Design and Cold Test Study of W-band Suspended Multi-Channel Array Integrated Microstrip Meander Line Traveling-wave tubes

This paper introduces a wide-cathode suspended multi-channel array microstrip meander line slow-wave structure (WC-SMCA-MML SWS) for high power traveling-wave tubes (TWTs). Evolved from a conventional single-channel S-MML SWS design, the structure integrates four unit cells via an on-chip four-channel power divider within a shared cavity, establishing fully coupled slow-wave channels. Excitation is provided by a single, large-aspect-ratio cathode, which harnesses the longitudinal electric field generated through inter-channel coupling to enhance beam-wave interaction. Particle-in-cell (PIC) simulations compare the saturated performance of three configurations: the proposed single-beam WC-SMCA-MML TWT, a four-independent-beam SMCA-MML TWT, and a conventional single-channel S-MML TWT. Under a beam voltage of 7.8 kV, a current density of 200 A/cm², and an interaction length of 9.0 mm, the four-beam configuration yields a saturation output power at 96 GHz that is 3.47 times greater than the conventional TWT, with an 11.8% gain improvement.

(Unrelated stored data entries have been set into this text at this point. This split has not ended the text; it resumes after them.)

(* ===== verification/PeersInv.v ===== *)
(** * The invariant of peers and paths (node/Peer.cpp, node/Topology.cpp)

    Whatever peers are asked to do, their tables of paths keep their form, and the index finds the paths that have an address. *)

From stdpp Require Import sorting.
From S2P Require Import Prelude Buffer Serial Address InetAddress Identity Packet Table Network NetworkConfig Runtime World Path Peer Net Topology PeerTable SelfAwareness.
Import Packet.

(** ** The key of a path tells addresses apart *)

(** Sockets and addresses as they occur: small numbers and -1; an IPv6 address has a port. *)
Definition socket_ok (l : Z) : Prop := l = -1 \/ 0 <= l < 2 ^ 32.
Definition addr_ok (a : InetAddress) : Prop := ip_ok a /\ match a with INil => False | IV4 _ _ => True | IV6 _ p _ _ => p <> 0 end.

Lemma le_int_inj bs bs' : bytes_ok bs -> bytes_ok bs' -> length bs = length bs' -> Path.le_int bs = Path.le_int bs' -> bs = bs'.
Proof.
  intros Hb Hb' Hl E. unfold Path.le_int in E. rewrite <- (rev_involutive bs), <- (rev_involutive bs'). f_equal.
  assert (bytes_ok (rev bs) /\ bytes_ok (rev bs')) as [H1 H2] by (split; by apply Forall_rev).
  rewrite <- (be_bytes_be_int (rev bs) H1), <- (be_bytes_be_int (rev bs') H2), E. f_equal. by rewrite !length_rev.
Qed.
Lemma swapBytes_range n v : 0 <= swapBytes n v < 2 ^ (8 * Z.of_nat n).
Proof.
  unfold swapBytes. pose proof (be_int_range (rev (be_bytes n v))) as Hr. assert (zlen (rev (be_bytes n v)) = Z.of_nat n) as El by (unfold zlen; by rewrite length_rev, length_be_bytes).
  rewrite El in Hr. apply Hr. apply Forall_rev. apply bytes_ok_be_bytes.
Qed.
Lemma swapBytes_inj n v w : 0 <= v < 2 ^ (8 * Z.of_nat n) -> 0 <= w < 2 ^ (8 * Z.of_nat n) -> swapBytes n v = swapBytes n w -> v = w.
Proof.
  intros Hv Hw E. change (Path.le_int (be_bytes n v) = Path.le_int (be_bytes n w)) in E. apply le_int_inj in E; [|apply bytes_ok_be_bytes|apply bytes_ok_be_bytes|by rewrite !length_be_bytes].
  by apply be_bytes_inj in E.
Qed.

The single-beam WC-SMCA-MML TWT further surpasses the four-beam version, achieving 30.18% higher saturation power and a 12.7% gain increase while maintaining a 3-dB bandwidth of 91–99 GHz. At 95 GHz with a 2 W input, it delivers 55.42 W output power and 14.42 dB gain, improvements of 25.07% in power and 7.21% in gain over the four-beam design. A prototype fabricated via photolithography exhibits a reflection coefficient S11 < -14.5 dB and transmission coefficient S21 between − 4.5 dB and − 6.2 dB across 90–100 GHz, closely matching simulations and validating the design for efficient, integrated high-power TWT applications.